The corner-back had suffered from a Gilmore’s groin injury last summer, but played through the pain barrier. After Donegal were handed their coats by Mayo and left the All-Ireland race in August, he returned to play for Ardara.

“It just kind of got worse as I went on and in a game against Kilcar I ended up actually pulling the groin and tearing the tendon, so it was quite serious. There was no doubt about it, I just couldn’t play on at that stage,” he says.

It must have been serious. This, remember, is a man who defied medics by playing against Dublin the 2010 All-Ireland Under-21 final with a broken jaw, sustained in the semi-final win over Tipperary.

“Once I tore the groin, there was just no way I could go on,” he says.

“It was mid-season and I didn’t want to have an operation. I tried to play on and managed it until August.


“Last year was just a disaster. Things didn’t go right and things just got too much for the body to take. One injury just led on to the next.

“In hindsight I might have been better off getting the job done earlier, but during the season you just want to keep playing.

“It wasn’t easy. I was play ok, getting through it, but I was feeling it big time. It was after games and after training where I really felt it.”

The injury meant that he also missed Ardara’s Donegal SFC run-in. They got through a quarter-final against Gaoth Dobhair, but a stirring comeback fell just short against eventual champions Glenswilly under MacCumhaill Park’s lights in a semi-final.

“It was unfortunate to miss out with the club because we had a good chance last year,” McGrath says, the memory still annoying the mind.

Four months they told him after he had surgery in September. With the Donegal squad meeting up to plot their course, he set the end of the Dr McKenna Cup as a reasonable target for a return.

“We had deadlines and dates and it was all going grand,” he says, “but I tried to get back too early.

“It went back three weeks and then another three weeks. I was losing time. After the McKenna Cup was ruled out, I looked at the League, but the dates just kept going back.

“My focus was on getting back as quickly as possible. I was just itching to get back in. I think I might have pushed too hard.

“I was losing in a race against time. There were a few complications. The groin had healed, but there were wee things that went wrong after the surgery that put me back a bit.”

McGrath came through seventy minutes against Derry and it was as if he was never away. That evening, as they basked in the glow of a 1-11 to 0-11 win at Celtic Park, McGrath tweeted his thanks to the Donegal medical staff: ‘Absolutely delighted first game back for Donegal big thanks to the medical team, lot of work behind scenes that people dont see#longroad :)’.

“I fell out with the physios so many times,” he laughs.

“In fairness to them, they did a serious amount of work over a lot of hours. They’re a credit. People just don’t see what those men do. Anything that’s wrong with us at all, they’re onto it in no time. We’re steady onto them: ‘This is sore’, ‘that’s sore’ and they’ve got us sorted. In that end, we’re well looked after.”

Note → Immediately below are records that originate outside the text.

Lemma TraceRay_negative_discriminant_sphere_witness :
  fst (TraceRay main_canvas
         (mkRaytracer ([] ++ mkSphere (vec 0 (-1) 3) (of_int 1) (mkColor 255 0 0 255)
                          :: [mkSphere (vec 2 0 4) (of_int 1) (mkColor 0 0 255 255)]))
         CameraPosition (vec 1 0 0) (of_int 1) infinity)
  = fst (TraceRay main_canvas
           (mkRaytracer ([] ++ [mkSphere (vec 2 0 4) (of_int 1) (mkColor 0 0 255 255)]))
           CameraPosition (vec 1 0 0) (of_int 1) infinity).
Proof.
  apply (proj2 (TraceRay_negative_discriminant_sphere main_canvas []
                  [mkSphere (vec 2 0 4) (of_int 1) (mkColor 0 0 255 255)]
                  (mkSphere (vec 0 (-1) 3) (of_int 1) (mkColor 255 0 0 255))
                  CameraPosition (vec 1 0 0) (of_int 1) infinity ltac:(reflexivity))).
Defined.

(** X11.  The order of the scene matters for ties only: when a sphere has a
    root in range that lies strictly below every root in range of the
    spheres of another colour, [TraceRay] returns its colour in whatever
    order the spheres are stored. *)
Theorem TraceRay_any_order
        (canvas : Canvas) (l l' : list Sphere) (s : Sphere) (t : float)
        (origin direction : Vector3) (t_min t_max : float) :
  Permutation l l' ->
  In s l ->
  hit origin direction t_min t_max s t ->
  (forall s' t', In s' l -> color s' <> color s ->
                 hit origin direction t_min t_max s' t' -> (t <? t')%f32 = true) ->
  fst (TraceRay canvas (mkRaytracer l') origin direction t_min t_max) = color s.
Proof.
  intros P I Ht Strict. unfold TraceRay.
  pose proof (closest_nearest origin direction t_min t_max (mkRaytracer l')) as N.
  unfold nearest_of in N. cbn [spheres] in N.
  assert (In s l') as I' by (eapply Permutation_in; eauto).
  destruct (snd (closest (mkRaytracer l') origin direction t_min t_max)) as [s0|];
    cbn [fst].
  - destruct N as (I0 & H0 & M0).
    destruct (Color_eq_dec (color s0) (color s)) as [E|E]; [exact E|].
    exfalso. apply (Permutation_in _ (Permutation_sym P)) in I0.
    pose proof (Strict _ _ I0 E H0) as L.
    rewrite (M0 _ _ I' Ht) in L. discriminate.
  - destruct N as (_ & N). exfalso. eapply N; eauto.
Qed.

(** A red sphere with the roots 4 and 2 in front of a black one with the
    roots 6 and 4, in both orders. *)
Lemma TraceRay_any_order_witness :
  fst (TraceRay main_canvas
         (mkRaytracer [mkSphere (vec 0 0 3) (of_int 1) (mkColor 255 0 0 255);
                       mkSphere (vec 0 0 5) (of_int 1) BLACK])
         CameraPosition (vec 0 0 1) (of_int 1) infinity)
  = mkColor 255 0 0 255.
Proof.
  apply (TraceRay_any_order main_canvas
           [mkSphere (vec 0 0 5) (of_int 1) BLACK;
            mkSphere (vec 0 0 3) (of_int 1) (mkColor 255 0 0 255)]
           [mkSphere (vec 0 0 3) (of_int 1) (mkColor 255 0 0 255);
            mkSphere (vec 0 0 5) (of_int 1) BLACK]
           (mkSphere (vec 0 0 3) (of_int 1) (mkColor 255 0 0 255))
           (of_int 2)).
  - apply perm_swap.
  - right. left. reflexivity.
  - split; [right|]; reflexivity.
  - intros s' t' [<-|[<-|[]]] Hc [[->| ->] _]; try reflexivity;
      exfalso; apply Hc; reflexivity.
Defined.

(** X12.  Narrowing the range around the nearest hit changes nothing: when
    [t_min <= t_min'], [t_max' <= t_max] and the root [TraceRay] stops at in
    [(t_min, t_max)] also lies in [(t_min', t_max')], or nothing is hit,
    [TraceRay] returns the same colour in both ranges. *)
Theorem TraceRay_narrower_range
        (canvas : Canvas) (this : Raytracer) (origin direction : Vector3)
        (t_min t_max t_min' t_max' : float) :
  (t_min <=? t_min')%f32 = true ->
  (t_max' <=? t_max)%f32 = true ->
  (snd (closest this origin direction t_min t_max) = None
   \/ in_range t_min' t_max' (fst (closest this origin direction t_min t_max)) = true) ->
  fst (TraceRay canvas this origin direction t_min' t_max')
  = fst (TraceRay canvas this origin direction t_min t_max).
Proof.
  intros Lo Hi C.
  assert (forall s t, hit origin direction t_min' t_max' s t ->
                      hit origin direction t_min t_max s t) as Sub.
  { intros s t [R I]. split; [exact R|]. unfold in_range in *.
    apply andb_prop in I as [I1 I2].
    rewrite (leb_ltb_trans _ _ _ Lo I1), (ltb_leb_trans _ _ _ I2 Hi). reflexivity. }
  pose proof (closest_first_nearest origin direction t_min t_max this) as F.
  pose proof (closest_nearest origin direction t_min' t_max' this) as N'.
  unfold TraceRay, first_nearest_of, nearest_of in *.
  destruct (snd (closest this origin direction t_min t_max)) as [s|].
  - destruct C as [C|C]; [discriminate|].
    destruct F as (l1 & l2 & E & [R _] & M & B).
    unfold closest. rewrite E.
    rewrite (fold_scan_first origin direction t_min' t_max' l1 l2 s
               (fst (closest this origin direction t_min t_max))).
    + reflexivity.
    + split; assumption.
    + intros s' t' I' H'. rewrite <- E in I'. eauto.
    + intros s' t' I' H'. eauto.
  - destruct (snd (closest this origin direction t_min' t_max')) as [s'|];
      [|reflexivity].
    destruct N' as (I' & H' & _). exfalso. eapply F; eauto.
Qed.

McGrath pushed himself during the training camp in the Algarve. When the plane touched down in Dublin, he knew he was back in the groove. McGuinness concurred. For a game in which there was a lot riding, the Donegal boss turned to a player who has played all of Donegal’s Championship games under his watch.

“I was just delighted, over the moon actually, to be given the Donegal jersey again,” McGrath says.

“Times when I was so sore I could hardly move I was kinda worried I’d not get back to that day, but we put in a lot of work.

“Coming up to the game, I knew I was going well enough. A couple of weeks out from the game I knew I’d be able to make myself available for it. I was pushing hard and got back to full training. When Jim came and said that I was in, it was like a weight off the shoulders.

“Jim had faith in me. Other people might have given up and said: ‘He has no game time behind him, we can’t play him’. Jim knew where I was at and I was happy myself. I was going well in training and was building fitness by the week. I was really happy where I was. I was all the time looking at the Championship. The Derry game became the target when the League games started running out.

“I’ve been going grand since. I’m just trying now to work on my sharpness and get back to where I want to be again.”